El detalle curioso de esa época es que la estancia en que trabajaban los recién casados pertenecía a Pancho Sierra, un famoso curandero que atraía a multitudes sanando a los enfermos con el agua de un pozo de balde que tenía en el campo, que según él tenía propiedades mágicas. El dolor de cabeza para las autoridades era que este tipo era realmente médico, con diploma expedido por la Universidad de Buenos Aires, y podía teóricamente aplicar su libre criterio en los tratamientos. Además tenía clara protección política y una pose señorial con barba blanca incluida. Así que la lucha del Ministerio de Salud Pública fue bastante desigual durante todo ese tiempo. Bastante mejor les fue a los burócratas cuando se murió el personaje y fue reemplazado por su discípula, la “Madre María”. Esta ni tenía protección política ni había estudiado nunca nada, de manera que estuvo siempre muy abajo del Maestro. Sin embargo, heredó parte de su fama y conservó sus mañas hasta bien entrado el siglo veinte. Tengo entendido que incluso su hijo la sucedió y hasta tenía un altar dedicado a ella en su casa en un barrio de Buenos Aires.
Bien, el caso es que para el año 1897 o 1898 los Iriondo trabajaban como tamberos medieros en un campo en las afueras de Pergamino, ejerciendo el oficio clásico de los vascos en Argentina. Era una vida dura y simple, que comenzaba irremediablemente todos los días del año a las tres de la mañana, ordeñando las vacas en un corral generalmente embarrado (o polvoriento, los días de suerte), seguía por la mañana repartiendo la leche en las casas del pueblo en un carro (tirado por un caballo sabio que se sabía de memoria todas las casas de los clientes) y culminaba a media tarde, cuando se apartaban los terneros de las vacas. Imposible parar nunca, porque la pobre vaca lechera produce más leche que la que puede consumir su ternero y si no se la extrae se enferma. Un tambero trabajaba evidentemente mucho más que un peón de chacra, pero era una especie de asociado del patrón y de esa manera tenía la posibilidad real de zafar de la condición de proletario.

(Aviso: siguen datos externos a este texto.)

(* ===== verification/QueueList.v ===== *)
(** What a linked queue promises to its users: any calls they may make give
    what a plain list gives, sorting is stable, and a dropped queue frees what
    nobody holds. *)
From stdpp Require Import sorting.
From S2P Require Import Prelude Queue QueueHeap QueueOps.
#[local] Open Scope Z_scope.

Section queue.
Context {T : Type}.
Implicit Types n : QueueNodeInner T.
Implicit Types m : Mem T.

(** ** What the queue promises *)

(** A world whose only queue is [q]. *)
Definition only_queue (q : Queue) (m : Mem T) : Prop :=
  forall x n c, heap m !! x = Some n -> n_len n = Some c -> c = q_len q.

Lemma only_leads q hc l m m' : only_queue q m -> leads q hc l m m' -> only_queue q m'.
Proof.
  intros O L x n c Hx Hc. destruct (decide (c = q_len q)) as [|Hne]; [done|].
  destruct (ld_joins _ _ _ _ _ L x n c Hx Hne Hc) as (n0 & H0 & Hc0). by apply (O x n0).
Qed.

Lemma only_free q hc l m p :
  mem_ok hc m -> queue_inv q l m -> only_queue q m -> 0 < hc p -> p <> q_sentinel q -> p ∉ l ->
  free_node hc m p.
Proof.
  intros M Q O Hp Hs Hl. split; [done|]. destruct (mo_alive _ _ M p Hp) as [n Hn]. exists n. split; [done|].
  rewrite (no_flag _ _ _ (mo_node _ _ M p n Hn)). apply bool_decide_eq_false. intros [c Hc].
  assert (c = q_len q) as -> by by apply (O p n). apply (qi_mem _ _ _ Q p n Hn), elem_of_cons in Hc. tauto.
Qed.

(** The calls on a queue and on the nodes its user holds. *)
Inductive QueueCall :=
  | NodeNew (p : Z) (d : T)
  | DropNode (p : Z)
  | PushFront (p : Z)
  | PushBack (p : Z)
  | InsertAfter (x p : Z)
  | PopFront
  | PopBack
  | Remove (p : Z)
  | SortBy (cmp : T -> T -> comparison)
  | Clear.

Definition run_call (q : Queue) (op : QueueCall) : stm (Mem T) (option Z) :=
  match op with
  | NodeNew p d => p ← node_new p d; mret (Some p)
  | DropNode p => _ ← drop_handle p; mret None
  | PushFront p => _ ← insert_head q p; mret None
  | PushBack p => _ ← insert_tail q p; mret None
  | InsertAfter x p => _ ← insert_after x p; mret None
  | PopFront => pop_head q
  | PopBack => pop_tail q
  | Remove p => _ ← remove p; mret None
  | SortBy cmp => _ ← sort cmp q; mret None
  | Clear => _ ← clear q; mret None
  end.

Fixpoint run_calls (q : Queue) (ops : list QueueCall) : stm (Mem T) (list (option Z)) :=
  match ops with
  | [] => mret []
  | op :: ops => r ← run_call q op; rs ← run_calls q ops; mret (r :: rs)
  end.

(** What they mean on a list and a count of handles; [D] is the data of the
    nodes. *)
Definition ListState : Type := list Z * (Z -> Z).

Fixpoint list_insert_after (x p : Z) (l : list Z) : list Z :=
  match l with
  | [] => []
  | y :: l => if decide (y = x) then y :: p :: l else y :: list_insert_after x p l
  end.

Definition take_out (o : option Z) (hc : Z -> Z) : Z -> Z :=
  match o with None => hc | Some b => upd hc b 1 end.

Definition list_call (D : Z -> T) (op : QueueCall) (st : ListState) : option Z * ListState :=
  let (l, hc) := st in
  match op with
  | NodeNew p d => (Some p, (l, upd hc p 1))
  | DropNode p => (None, (l, upd hc p (-1)))
  | PushFront p => (None, (p :: l, hc))
  | PushBack p => (None, (l ++ [p], hc))
  | InsertAfter x p => (None, (list_insert_after x p l, hc))
  | PopFront => (hd_error l, (tail l, take_out (hd_error l) hc))
  | PopBack => (list.last l, (removelast l, take_out (list.last l) hc))
  | Remove p => (None, (filter (fun y => y <> p) l, hc))
  | SortBy cmp => (None, (sort_list (gt cmp D) l, hc))
  | Clear => (None, ([], hc))
  end.

(** The calls a user may make: with handles of its own, on nodes that are in
    the queue or in none, and with addresses that are not in use. *)
Definition may (q : Queue) (D : Z -> T) (op : QueueCall) (st : ListState) : Prop :=
  let (l, hc) := st in
  held q (list_call D op st).2.2 /\ zlen l + 1 < 2 ^ 64 /\
  match op with
  | NodeNew p d => hc p = 0 /\ (p ∉ l) /\ D p = d
  | DropNode p => 0 < hc p /\ p <> q_sentinel q
  | PushFront p | PushBack p => 0 < hc p /\ p <> q_sentinel q /\ p ∉ l
  | InsertAfter x p => x ∈ l /\ 0 < hc p /\ p <> q_sentinel q /\ p ∉ l
  | Remove p => 0 < hc p /\ p <> q_sentinel q
  | _ => True
  end.

Fixpoint list_calls (D : Z -> T) (ops : list QueueCall) (st : ListState) : list (option Z) * ListState :=
  match ops with
  | [] => ([], st)
  | op :: ops =>
      let (r, st) := list_call D op st in
      let (rs, st) := list_calls D ops st in (r :: rs, st)
  end.

Fixpoint may_all (q : Queue) (D : Z -> T) (ops : list QueueCall) (st : ListState) : Prop :=
  match ops with
  | [] => True
  | op :: ops => may q D op st /\ may_all q D ops (list_call D op st).2
  end.

Record world (q : Queue) (D : Z -> T) (st : ListState) (m : Mem T) : Prop := {
  wo_mem : mem_ok st.2 m;
  wo_queue : queue_inv q st.1 m;
  wo_only : only_queue q m;
  wo_held : held q st.2;
  wo_data : forall x d, dat m x = Some d -> D x = d
}.

Lemma world_leads q D l hc l' hc' m m' :
  world q D (l, hc) m -> leads q hc' l' m m' -> held q hc' -> world q D (l', hc') m'.
Proof.
  intros [M Q O H WD] L H'. split; [apply L|apply L|by eapply only_leads|done|].
  intros x d Hx. apply WD. rewrite <- Hx. symmetry. apply (ld_dat _ _ _ _ _ L).
  unfold dat in Hx. apply bind_Some in Hx as (n & Hn & _). by exists n.
Qed.

Lemma list_insert_after_split x p l1 l2 :
  x ∉ l1 -> list_insert_after x p (l1 ++ x :: l2) = l1 ++ x :: p :: l2.
Proof.
  induction l1 as [|y l1 IH]; cbn; intros H; [by rewrite decide_True|].
  apply not_elem_of_cons in H as [H1 H2]. rewrite decide_False by done. by rewrite IH.
Qed.

Lemma filter_ne (p : Z) (l : list Z) : p ∉ l -> filter (fun y => y <> p) l = l.
Proof.
  induction l as [|y l IH]; [done|]. intros [H1 H2]%not_elem_of_cons.
  rewrite filter_cons_True by congruence. by rewrite IH.
Qed.

Lemma filter_remove (p : Z) (l1 l2 : list Z) :
  p ∉ l1 -> p ∉ l2 -> filter (fun y => y <> p) (l1 ++ p :: l2) = l1 ++ l2.
Proof. intros H1 H2. rewrite filter_app, filter_cons_False by tauto. by rewrite !filter_ne. Qed.

Lemma node_new_ok q hc l m p d :
  mem_ok hc m -> queue_inv q l m -> heap m !! p = None -> hc p = 0 ->
  exists m', node_new p d m = (Ok p, m') /\ mem_ok (upd hc p 1) m' /\ queue_inv q l m' /\
    (only_queue q m -> only_queue q m') /\ dat m' p = Some d /\ forall x, x <> p -> dat m' x = dat m x.
Proof.
  intros M Q Hp Hh. eexists. split; [reflexivity|]. cbn [modify alloc set_heap].
  set (n0 := mkInner p p (Some d) 1 false None).
  assert (forall x n, <[p:=n0]> (heap m) !! x = Some n -> x = p /\ n = n0 \/ x <> p /\ heap m !! x = Some n) as HB.
  { intros x n. destruct (decide (x = p)) as [->|Hne]; [rewrite lookup_insert_eq|rewrite lookup_insert_ne by done];
      intros H; [left|right]; split; congruence. }
  split; [|split; [|split; [|split]]].
  - split; cbn.
    + intros x n [[-> ->]|[Hne Hx]]%HB.
      * split; cbn; try done. rewrite upd_same. unfold owned. cbn. lia.
      * destruct (mo_node _ _ M x n Hx). split; try done. unfold upd. by rewrite decide_False.
    + intros x. pose proof (mo_held _ _ M x). unfold upd. case_decide; [subst; lia|done].
    + intros x. unfold upd. case_decide as Hx; [subst; rewrite lookup_insert_eq; by eexists|].
      rewrite lookup_insert_ne by done. apply (mo_alive _ _ M).
  - apply (others_frame (mkQueue p (q_len q + 1)) m); [|done| |done].
    + intros x n c _ Hc. cbn. split; [intros Hx; rewrite lookup_insert_ne; [done|congruence]|].
      intros [[-> ->]|[_ Hx]]%HB; [done|done].
    + cbn. lia.
  - intros O x n c [[-> ->]|[_ Hx]]%HB Hc; [done|]. by apply (O x n).
  - unfold dat. cbn. by rewrite lookup_insert_eq.
  - intros x Hx. unfold dat. cbn. by rewrite lookup_insert_ne.
Qed.

Lemma queue_new_ok s c m (hc : Z -> Z) :
  mem_ok hc m -> heap m !! s = None -> hc s = 0 -> (forall x n, heap m !! x = Some n -> n_len n <> Some c) ->
  exists m', queue_new s c m = (Ok (mkQueue s c), m') /\ mem_ok (upd hc s 1) m' /\
    queue_inv (mkQueue s c) [] m' /\ (forall x, dat m' x = dat m x) /\
    forall x n, heap m' !! x = Some n -> x = s \/ heap m !! x = Some n.
Proof.
  intros M Hs Hh Hc. unfold queue_new. step. unfold new_sentinel.
  step by (step; reflexivity). step by (apply update_alive; cbn; rewrite lookup_insert_eq; by eexists).
  eexists. split; [reflexivity|]. cbn [heap lens set_heap set_lens]. rewrite alter_insert_eq.
  set (n0 := set_len (Some c) _).
  assert (forall x n, <[s:=n0]> (heap m) !! x = Some n -> x = s /\ n = n0 \/ x <> s /\ heap m !! x = Some n) as HB.
  { intros x n. destruct (decide (x = s)) as [->|Hne]; [rewrite lookup_insert_eq|rewrite lookup_insert_ne by done];
      intros H; [left|right]; split; congruence. }
  split; [|split; [|split; [|by intros x n [[-> _]|[_ Hx]]%HB; [left|right]]]].
  - split; cbn.
    + intros x n [[-> ->]|[Hne Hx]]%HB.
      * split; cbn; try done. rewrite upd_same. unfold owned. cbn. lia.
      * destruct (mo_node _ _ M x n Hx). split; try done. unfold upd. by rewrite decide_False.
    + intros x. pose proof (mo_held _ _ M x). unfold upd. case_decide; [subst; lia|done].
    + intros x. unfold upd. case_decide as Hx; [subst; rewrite lookup_insert_eq; by eexists|].
      rewrite lookup_insert_ne by done. apply (mo_alive _ _ M).
  - split; cbn.
    + split; [apply NoDup_singleton|cbn; by rewrite lookup_insert_eq..].
    + intros x n [[-> ->]|[Hne Hx]]%HB; rewrite list_elem_of_singleton; [done|].
      split; [intros E; by destruct (Hc x n Hx)|done].
    + exists n0. by rewrite lookup_insert_eq.
    + intros x Hx. by apply elem_of_nil in Hx.
    + by rewrite lookup_insert_eq.
    + done.
  - intros x. unfold dat. cbn. destruct (decide (x = s)) as [->|Hne].
    + by rewrite lookup_insert_eq, Hs.
    + by rewrite lookup_insert_ne.
Qed.

(** An empty queue in an empty memory. *)
Lemma world_new s c (D : Z -> T) : exists m,
  queue_new s c (mkMem ∅ ∅) = (Ok (mkQueue s c), m) /\ world (mkQueue s c) D ([], upd (fun _ => 0) s 1) m.
Proof.
  destruct (queue_new_ok s c (mkMem ∅ ∅) (fun _ => 0)) as (m & E & M & Q & HD & HN); try done.
  exists m. split; [done|]. split; [done|done| | |].
  - intros x n c' Hx Hc. destruct (HN x n Hx) as [->|H]; [|cbn in H; by rewrite lookup_empty in H].
    assert (n_len n = Some c); [|cbn; congruence]. apply (qi_mem _ _ _ Q s n Hx). left.
  - split; cbn; [rewrite upd_same; lia|]. intros x. unfold upd. case_decide; lia.
  - intros x d Hx. rewrite HD in Hx. unfold dat in Hx. cbn in Hx. by rewrite lookup_empty in Hx.
Qed.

Las distracciones, evidentemente, eran escasas. Prácticamente restringidas a tomar una copa (o dos, o tres) en el boliche y charlar un rato en euskera con otros lecheros. El problema lingüístico era serio para los recién llegados: Una vez se desbocó un caballo atado frente al boliche, enloquecido por las picaduras de los tábanos. Rompió las ataduras y corrió por las calles del centro, destrozando todo a su paso y derramando la leche de los tarros que llevaba. Fue tal el estropicio que el vasco fue llevado por un milico directamente ante el Juez de Paz como acusado del incidente e interrogado. Ardua tarea explicarse, casi imposible en el exótico idioma castellano. El tipo se defendió arduamente como pudo, tal vez ayudado por los vinos que había tomado:
  • Bueno - Comparación comparando – Tú borricano, yo tabano – Yo culo picando, tú disparando – Perros gritando – Carro volcando – Leche derramando…
No era fácil instalarse en la Argentina.
Corría el año 1905. Volviendo de un velorio, José María se bajó del sulky a abrir la tranquera y lo picó un tábano infectado con carbunclo. Murió cuatro días más tarde a los 38 años de edad. Dejaba una viuda de veinticinco años, con tres hijos y embarazada. Posibilidades de apoyo familiar nulas. En condiciones difícilmente imaginables.